In some optional implementations of this embodiment, the encoder and the decoder are trained by: acquiring acoustic feature information samples which are provided by different users and are marked with acoustic feature information only having the voice tone information of the users; inputting the acoustic characteristic information sample into an encoder to be trained to obtain an encoded acoustic characteristic information sample; inputting the coded acoustic characteristic information sample into a decoder to obtain predicted acoustic characteristic information; training an encoder and a decoder for generating a network to obtain an encoder and a decoder which are preliminarily trained based on the predicted acoustic feature information, the acoustic feature information corresponding to the input acoustic feature information sample and having expected age label information and a discrimination network in the generation countermeasure network; and adjusting parameters of the preliminarily trained encoder and decoder according to the deviation between the marked acoustic characteristic information and the predicted acoustic characteristic information until the deviation meets a preset condition, thus obtaining the trained encoder and decoder.

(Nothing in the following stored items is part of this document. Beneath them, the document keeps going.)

(** The header the reader sees of a page the writer wrote. *)
Definition written_header (n size : Z) : PqPageHeader := mkPage 0 size size n PQ_ENC_PLAIN 0 0 true false false.

Lemma page_header_read stack n size r s : 0 <= n < 2 ^ 31 -> 0 <= size < 2 ^ 31 -> here r (write_page_header n size ++ s) ->
  parse_page_header stack r = Ok (adv r (zlen (write_page_header n size)), written_header n size).
Proof.
  intros Hn Hsz. rewrite page_header_bytes by done. intros Hr. apply (parse_struct_reads _ _ _ _ r s); [|done]. unfold page_header_fields.
  eapply consumes_cons; [field_ids|intros r0 s0 H0; apply (page_i32_reads set_type page0 0 r0 s0); [lia|done]|].
  eapply consumes_cons; [field_ids|intros r0 s0 H0; apply (page_i32_reads set_usize _ size r0 s0); [lia|done]|].
  eapply consumes_cons; [field_ids|intros r0 s0 H0; apply (page_i32_reads set_csize _ size r0 s0); [lia|done]|].
  eapply consumes_cons; [field_ids| |apply consumes_nil]. intros r0 s0 H0. unfold page_field, pq_page_struct. cbn [Z.eqb Pos.eqb negb]. change (TC_STRUCT =? TC_STRUCT) with true. cbn [negb].
  apply (parse_struct_reads _ _ _ _ r0 s0); [|done]. unfold data_header_fields.
  eapply consumes_cons; [field_ids|intros r1 s1 H1; apply (page_i32_reads set_num _ n r1 s1); [lia|done]|].
  eapply consumes_cons; [field_ids|intros r1 s1 H1; apply (page_i32_reads set_enc _ PQ_ENC_PLAIN r1 s1); [unfold PQ_ENC_PLAIN; lia|done]|].
  eapply consumes_cons; [field_ids|intros r1 s1 H1; apply (page_i32_reads no_set _ PQ_ENC_RLE r1 s1); [unfold PQ_ENC_RLE; lia|done]|].
  eapply consumes_cons; [field_ids|intros r1 s1 H1; apply (page_i32_reads no_set _ PQ_ENC_RLE r1 s1); [unfold PQ_ENC_RLE; lia|done]|].
  apply consumes_nil.
Qed.

(** ** A page that was written *)

Lemma put_zigzag32_len v : 1 <= zlen (PgColumnarThriftPutZigzag32 v) <= 10.
Proof. unfold PgColumnarThriftPutZigzag32. apply (put_varint_bytes 9). apply mod_pow2_bound. lia. Qed.

Lemma page_header_len n size : 0 < zlen (write_page_header n size) < 128.
Proof.
  unfold write_page_header, PgColumnarThriftPutI32Field. rewrite !zlen_app.
  repeat match goal with |- context [zlen (PgColumnarThriftPutZigzag32 ?v)] => pose proof (put_zigzag32_len v); generalize dependent (zlen (PgColumnarThriftPutZigzag32 v)); intros end.
  change (zlen (PgColumnarThriftPutField 0 1 TC_I32)) with 1. change (zlen (PgColumnarThriftPutField 1 2 TC_I32)) with 1. change (zlen (PgColumnarThriftPutField 2 3 TC_I32)) with 1.
  change (zlen (PgColumnarThriftPutField 3 5 TC_STRUCT)) with 1. change (zlen (PgColumnarThriftPutField 3 4 TC_I32)) with 1. change (zlen PgColumnarThriftPutStop) with 1. lia.
Qed.

Lemma header_at stack src pre n size post : src_ok src -> src_bytes src = pre ++ write_page_header n size ++ post -> 0 <= n < 2 ^ 31 -> 0 <= size < 2 ^ 31 ->
  pq_read_page_header stack src (zlen pre) = Ok (Some (written_header n size, zlen (write_page_header n size))).
Proof.
  intros Hs E Hn Hsz. pose proof (page_header_len n size) as Hl. pose proof (zlen_nonneg pre). pose proof (zlen_nonneg post).
  assert (Hlen : src_len src = zlen pre + zlen (write_page_header n size) + zlen post) by (unfold src_len; rewrite E, !zlen_app; lia).
  unfold pq_read_page_header. rewrite (proj2 (Z.ltb_ge _ _)), (proj2 (Z.leb_gt _ _)) by lia. cbn [orb].
  generalize 12%nat as fuel. intros fuel. cbn [header_windows]. cbv zeta. unfold PQ_PAGE_HDR_WIN_MIN.
  set (k := Z.min 4096 (src_len src - zlen pre)). rewrite source_read by (done || lia). pose proof Hs as (Hb & Hb2 & _).
  assert (Hrd : rd (src_bytes src) (zlen pre) k = Ok (write_page_header n size ++ take (Z.to_nat (k - zlen (write_page_header n size))) post)).
  { rewrite rd_Ok by (fold (src_len src); lia). f_equal. rewrite E. unfold zlen at 1. rewrite Nat2Z.id, drop_app_length. rewrite take_app_ge by (unfold zlen in *; lia).
    do 2 f_equal. unfold zlen. lia. }
  rewrite Hrd, bind_Ok. rewrite (page_header_read stack n size _ (take (Z.to_nat (k - zlen (write_page_header n size))) post)); [| done | done |].
  - rewrite bind_Ok. done.
  - split; [done|]. rewrite E in Hb. apply Forall_app in Hb as [_ Hb]. apply Forall_app in Hb as [Hb0 Hb1]. split; [apply Forall_app_2; [done|by apply Forall_take]|].
    split; [|by exists []]. cbn [tc_buf]. rewrite zlen_app. unfold zlen at 2. rewrite length_take. unfold src_len in *. unfold zlen in *. lia.
Qed.

Lemma palloc_ok_Ok sz : sz <= MaxAllocSize -> palloc_ok sz = Ok tt.
Proof. intros Hs. unfold palloc_ok. by rewrite (proj2 (Z.ltb_ge _ _)) by done. Qed.

(** A v1 level section at its place. *)
Lemma level_section_at pre h post w n ls : bytes_ok h -> zlen h < 2 ^ 31 -> rle_bitpack_decode h w n = Ok (Some ls) -> 4 * n <= MaxAllocSize ->
  level_section (pre ++ (le_bytes 4 (zlen h) ++ h) ++ post) (zlen pre) w n = Ok (Some (ls, zlen pre + zlen (le_bytes 4 (zlen h) ++ h))).
Proof.
  intros Hb Hl Hd Hn. unfold level_section. pose proof (zlen_nonneg h). rewrite <- app_assoc. destruct (rd_here pre (le_bytes 4 (zlen h)) (h ++ post) 4 eq_refl) as [-> ->].
  rewrite bind_Ok. cbv zeta. rewrite le_uint_le_bytes_id by (cbn; lia). rewrite app_assoc.
  replace (zlen pre + 4) with (zlen (pre ++ le_bytes 4 (zlen h))) by (by rewrite zlen_app, zlen_le_bytes).
  destruct (rd_here (pre ++ le_bytes 4 (zlen h)) h post (zlen h) eq_refl) as [-> ->]. unfold palloc_ok. rewrite (proj2 (Z.ltb_ge _ _)) by done. rewrite !bind_Ok, Hd, bind_Ok.
  do 3 f_equal. rewrite !zlen_app. lia.
Qed.

Section Values.
Context `{T : PgTypes}.

(** Values in a row. *)
Lemma plain_values_at plan (enc : datum -> list Z) ds : (forall d pre post, d ∈ ds -> plain_value_to_datum plan (pre ++ enc d ++ post) (zlen pre) true = Ok (Some (d, zlen pre + zlen (enc d)))) ->
  forall pre post, decode_plain_values (length ds) plan (pre ++ concat (map enc ds) ++ post) (zlen pre) = Ok (Some ds).
Proof using.
  intros Hr. induction ds as [|d ds IH]; intros pre post; cbn [length decode_plain_values map concat]; [done|]. rewrite <- app_assoc, Hr by apply list_elem_of_here.
  rewrite bind_Ok, <- zlen_app, app_assoc, IH; [done|]. intros d' pre' post' Hd'. apply Hr. by apply list_elem_of_further.
Qed.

In some optional implementations of this embodiment, training an encoder and a decoder that generate a network based on predicted acoustic feature information, acoustic feature information corresponding to an input acoustic feature information sample and having expected age group tag information, and a discriminant network in a generation countermeasure network to obtain an encoder and a decoder that are preliminarily trained includes: inputting the predicted acoustic characteristic information into an age group information classifier to obtain classified acoustic characteristic information; and inputting the classified acoustic characteristic information and acoustic characteristic information with expected age label information corresponding to the input acoustic characteristic information sample into a discrimination network to train an encoder and a decoder for generating the network, so as to obtain the encoder and the decoder which are preliminarily trained.

In some optional implementations of this embodiment, the generating module is further configured to generate the target speech audio based on the acoustic feature information of the source speaker, the age group tag information of the source speaker, the target age group tag information, and the target speech timbre information, wherein the age group tag information of the source speaker is used to indicate age group information to which the acoustic feature information of the source speaker belongs.

In some alternative implementations of the present embodiment, the gender of the different users is the same as the gender of the source speaker.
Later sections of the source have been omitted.